(Beginning of Supplied entries)

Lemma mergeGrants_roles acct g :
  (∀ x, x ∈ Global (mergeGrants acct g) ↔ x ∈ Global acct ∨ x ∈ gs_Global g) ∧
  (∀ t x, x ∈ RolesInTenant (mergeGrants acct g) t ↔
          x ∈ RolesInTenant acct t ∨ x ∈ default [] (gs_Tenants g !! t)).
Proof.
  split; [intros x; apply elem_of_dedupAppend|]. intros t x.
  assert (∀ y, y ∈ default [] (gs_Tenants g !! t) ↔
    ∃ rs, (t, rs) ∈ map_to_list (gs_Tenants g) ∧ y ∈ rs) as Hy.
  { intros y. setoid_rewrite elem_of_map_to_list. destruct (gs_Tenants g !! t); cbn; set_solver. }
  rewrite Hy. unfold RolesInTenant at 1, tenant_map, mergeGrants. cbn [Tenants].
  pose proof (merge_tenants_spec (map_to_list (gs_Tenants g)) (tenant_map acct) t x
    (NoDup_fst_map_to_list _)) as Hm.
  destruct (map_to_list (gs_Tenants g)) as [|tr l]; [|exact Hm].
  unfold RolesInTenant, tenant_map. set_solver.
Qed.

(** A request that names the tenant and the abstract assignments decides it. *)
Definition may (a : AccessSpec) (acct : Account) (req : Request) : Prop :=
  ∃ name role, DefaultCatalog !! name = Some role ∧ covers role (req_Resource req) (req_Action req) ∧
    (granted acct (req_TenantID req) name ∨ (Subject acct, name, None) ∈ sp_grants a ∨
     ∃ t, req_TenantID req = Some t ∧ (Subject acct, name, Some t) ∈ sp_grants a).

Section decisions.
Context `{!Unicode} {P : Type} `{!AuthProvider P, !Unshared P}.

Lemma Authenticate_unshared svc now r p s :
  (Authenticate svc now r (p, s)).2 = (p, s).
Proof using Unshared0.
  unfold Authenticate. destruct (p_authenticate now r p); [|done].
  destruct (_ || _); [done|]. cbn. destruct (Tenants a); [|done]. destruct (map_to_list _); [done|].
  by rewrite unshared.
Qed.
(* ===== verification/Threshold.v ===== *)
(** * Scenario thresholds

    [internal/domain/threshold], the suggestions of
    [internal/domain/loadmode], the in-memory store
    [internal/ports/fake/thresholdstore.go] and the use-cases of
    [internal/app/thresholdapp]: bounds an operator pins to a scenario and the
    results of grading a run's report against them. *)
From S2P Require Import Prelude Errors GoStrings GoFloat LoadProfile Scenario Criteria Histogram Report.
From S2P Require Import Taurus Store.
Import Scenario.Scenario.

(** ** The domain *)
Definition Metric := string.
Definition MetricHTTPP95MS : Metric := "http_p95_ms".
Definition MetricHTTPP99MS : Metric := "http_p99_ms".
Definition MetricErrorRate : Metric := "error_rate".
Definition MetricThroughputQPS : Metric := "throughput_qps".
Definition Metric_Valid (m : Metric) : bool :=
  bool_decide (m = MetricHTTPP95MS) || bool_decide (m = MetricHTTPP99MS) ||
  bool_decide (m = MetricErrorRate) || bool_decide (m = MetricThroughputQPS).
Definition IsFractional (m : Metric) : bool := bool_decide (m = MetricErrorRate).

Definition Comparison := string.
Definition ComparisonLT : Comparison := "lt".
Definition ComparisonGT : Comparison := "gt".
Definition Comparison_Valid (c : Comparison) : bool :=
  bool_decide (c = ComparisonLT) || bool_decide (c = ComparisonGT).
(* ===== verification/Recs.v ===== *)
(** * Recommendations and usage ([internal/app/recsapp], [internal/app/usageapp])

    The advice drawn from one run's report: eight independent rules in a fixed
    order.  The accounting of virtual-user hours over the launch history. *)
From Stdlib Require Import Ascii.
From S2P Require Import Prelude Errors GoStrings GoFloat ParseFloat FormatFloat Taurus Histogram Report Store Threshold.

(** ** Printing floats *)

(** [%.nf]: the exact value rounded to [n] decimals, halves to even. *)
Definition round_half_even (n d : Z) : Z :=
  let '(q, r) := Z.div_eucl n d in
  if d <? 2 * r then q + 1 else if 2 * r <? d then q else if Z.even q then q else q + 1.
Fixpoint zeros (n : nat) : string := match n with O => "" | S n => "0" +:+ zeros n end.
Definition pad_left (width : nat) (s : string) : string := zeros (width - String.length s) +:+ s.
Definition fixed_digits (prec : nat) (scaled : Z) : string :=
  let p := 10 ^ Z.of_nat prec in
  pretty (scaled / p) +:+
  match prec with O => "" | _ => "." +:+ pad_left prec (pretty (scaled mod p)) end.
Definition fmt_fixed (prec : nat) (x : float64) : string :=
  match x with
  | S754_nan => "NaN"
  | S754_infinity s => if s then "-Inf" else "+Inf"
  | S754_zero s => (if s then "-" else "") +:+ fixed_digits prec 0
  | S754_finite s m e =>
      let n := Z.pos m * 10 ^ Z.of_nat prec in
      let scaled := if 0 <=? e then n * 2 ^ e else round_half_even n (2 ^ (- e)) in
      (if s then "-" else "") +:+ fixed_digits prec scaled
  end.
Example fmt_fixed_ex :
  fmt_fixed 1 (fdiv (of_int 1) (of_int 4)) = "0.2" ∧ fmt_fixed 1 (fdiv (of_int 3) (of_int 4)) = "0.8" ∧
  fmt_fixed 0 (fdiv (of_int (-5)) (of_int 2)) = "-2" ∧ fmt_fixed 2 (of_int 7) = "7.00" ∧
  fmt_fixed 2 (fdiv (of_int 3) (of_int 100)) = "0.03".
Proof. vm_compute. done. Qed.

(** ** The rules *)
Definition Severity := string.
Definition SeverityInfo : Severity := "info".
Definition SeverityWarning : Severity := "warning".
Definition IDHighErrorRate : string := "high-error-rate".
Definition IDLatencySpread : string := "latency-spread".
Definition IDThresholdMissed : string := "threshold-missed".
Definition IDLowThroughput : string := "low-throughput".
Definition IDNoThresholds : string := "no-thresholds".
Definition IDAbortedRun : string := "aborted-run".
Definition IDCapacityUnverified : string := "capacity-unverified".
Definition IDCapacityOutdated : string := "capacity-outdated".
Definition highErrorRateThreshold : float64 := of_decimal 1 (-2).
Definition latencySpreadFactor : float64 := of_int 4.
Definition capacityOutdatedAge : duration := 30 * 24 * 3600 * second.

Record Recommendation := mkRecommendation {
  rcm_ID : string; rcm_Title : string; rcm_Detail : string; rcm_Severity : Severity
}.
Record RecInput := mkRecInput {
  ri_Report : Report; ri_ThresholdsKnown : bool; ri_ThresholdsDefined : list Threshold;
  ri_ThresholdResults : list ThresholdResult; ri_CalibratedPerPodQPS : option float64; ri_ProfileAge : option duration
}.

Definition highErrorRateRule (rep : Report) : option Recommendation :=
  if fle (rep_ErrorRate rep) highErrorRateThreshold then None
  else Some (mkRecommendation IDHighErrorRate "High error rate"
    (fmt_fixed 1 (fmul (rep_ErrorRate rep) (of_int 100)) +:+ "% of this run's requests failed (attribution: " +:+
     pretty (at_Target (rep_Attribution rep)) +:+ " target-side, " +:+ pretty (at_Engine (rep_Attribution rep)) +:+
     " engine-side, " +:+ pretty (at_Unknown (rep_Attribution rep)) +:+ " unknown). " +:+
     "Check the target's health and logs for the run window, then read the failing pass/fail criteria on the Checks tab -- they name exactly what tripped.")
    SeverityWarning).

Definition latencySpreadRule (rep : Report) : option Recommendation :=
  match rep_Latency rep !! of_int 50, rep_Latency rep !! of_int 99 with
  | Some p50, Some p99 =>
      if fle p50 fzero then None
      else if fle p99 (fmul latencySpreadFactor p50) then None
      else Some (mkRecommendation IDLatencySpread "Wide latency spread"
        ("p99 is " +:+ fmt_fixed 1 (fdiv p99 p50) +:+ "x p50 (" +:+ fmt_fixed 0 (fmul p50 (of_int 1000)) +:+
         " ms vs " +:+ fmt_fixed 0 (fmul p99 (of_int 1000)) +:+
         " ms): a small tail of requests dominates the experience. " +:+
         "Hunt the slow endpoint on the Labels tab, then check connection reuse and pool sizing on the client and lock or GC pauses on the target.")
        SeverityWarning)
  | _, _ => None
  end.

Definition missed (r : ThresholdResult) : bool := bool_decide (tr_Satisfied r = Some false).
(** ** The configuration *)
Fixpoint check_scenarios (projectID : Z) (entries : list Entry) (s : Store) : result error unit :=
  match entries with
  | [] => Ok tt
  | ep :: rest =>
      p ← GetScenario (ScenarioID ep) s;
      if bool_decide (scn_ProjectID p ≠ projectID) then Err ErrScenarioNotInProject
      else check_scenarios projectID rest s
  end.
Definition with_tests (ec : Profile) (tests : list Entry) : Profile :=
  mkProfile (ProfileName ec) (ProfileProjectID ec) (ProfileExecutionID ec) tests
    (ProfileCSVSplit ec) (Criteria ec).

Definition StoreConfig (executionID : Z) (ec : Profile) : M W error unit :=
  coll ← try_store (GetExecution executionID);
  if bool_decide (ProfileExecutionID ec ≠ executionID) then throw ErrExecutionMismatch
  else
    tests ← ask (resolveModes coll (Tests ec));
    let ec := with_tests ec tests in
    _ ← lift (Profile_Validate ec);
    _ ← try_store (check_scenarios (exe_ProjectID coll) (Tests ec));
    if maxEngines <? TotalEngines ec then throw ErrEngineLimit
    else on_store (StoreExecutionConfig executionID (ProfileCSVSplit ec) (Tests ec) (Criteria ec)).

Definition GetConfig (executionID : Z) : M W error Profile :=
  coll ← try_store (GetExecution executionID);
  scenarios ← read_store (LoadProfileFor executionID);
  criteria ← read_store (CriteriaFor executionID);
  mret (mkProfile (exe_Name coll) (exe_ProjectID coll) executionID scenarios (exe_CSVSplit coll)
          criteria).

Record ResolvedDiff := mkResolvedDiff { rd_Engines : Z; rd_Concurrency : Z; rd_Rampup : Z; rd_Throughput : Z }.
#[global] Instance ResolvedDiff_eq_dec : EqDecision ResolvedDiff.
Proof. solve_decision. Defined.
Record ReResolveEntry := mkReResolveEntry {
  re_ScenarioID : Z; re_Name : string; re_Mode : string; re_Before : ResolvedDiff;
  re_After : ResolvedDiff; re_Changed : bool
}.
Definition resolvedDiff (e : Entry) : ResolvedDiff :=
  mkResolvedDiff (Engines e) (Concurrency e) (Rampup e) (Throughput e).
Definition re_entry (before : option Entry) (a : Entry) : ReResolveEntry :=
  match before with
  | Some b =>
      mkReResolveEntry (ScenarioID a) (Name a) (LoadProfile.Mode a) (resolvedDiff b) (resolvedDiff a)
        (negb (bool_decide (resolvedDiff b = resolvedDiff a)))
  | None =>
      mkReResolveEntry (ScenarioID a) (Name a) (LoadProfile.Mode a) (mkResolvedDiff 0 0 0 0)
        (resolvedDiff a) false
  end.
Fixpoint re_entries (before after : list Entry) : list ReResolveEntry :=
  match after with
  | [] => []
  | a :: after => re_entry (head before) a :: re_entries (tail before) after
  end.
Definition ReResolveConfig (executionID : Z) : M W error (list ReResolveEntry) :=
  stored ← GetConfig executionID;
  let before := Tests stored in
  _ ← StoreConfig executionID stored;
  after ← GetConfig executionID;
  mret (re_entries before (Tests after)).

(End of Supplied entries)

# What to produce
Copy out only the lines of the records above from the one with "Definition missed (r" through the one with "Definition with_tests (ec", exactly as they stand, both included.

# Written response
Definition missed (r : ThresholdResult) : bool := bool_decide (tr_Satisfied r = Some false).
(** ** The configuration *)
Fixpoint check_scenarios (projectID : Z) (entries : list Entry) (s : Store) : result error unit :=
  match entries with
  | [] => Ok tt
  | ep :: rest =>
      p ← GetScenario (ScenarioID ep) s;
      if bool_decide (scn_ProjectID p ≠ projectID) then Err ErrScenarioNotInProject
      else check_scenarios projectID rest s
  end.
Definition with_tests (ec : Profile) (tests : list Entry) : Profile :=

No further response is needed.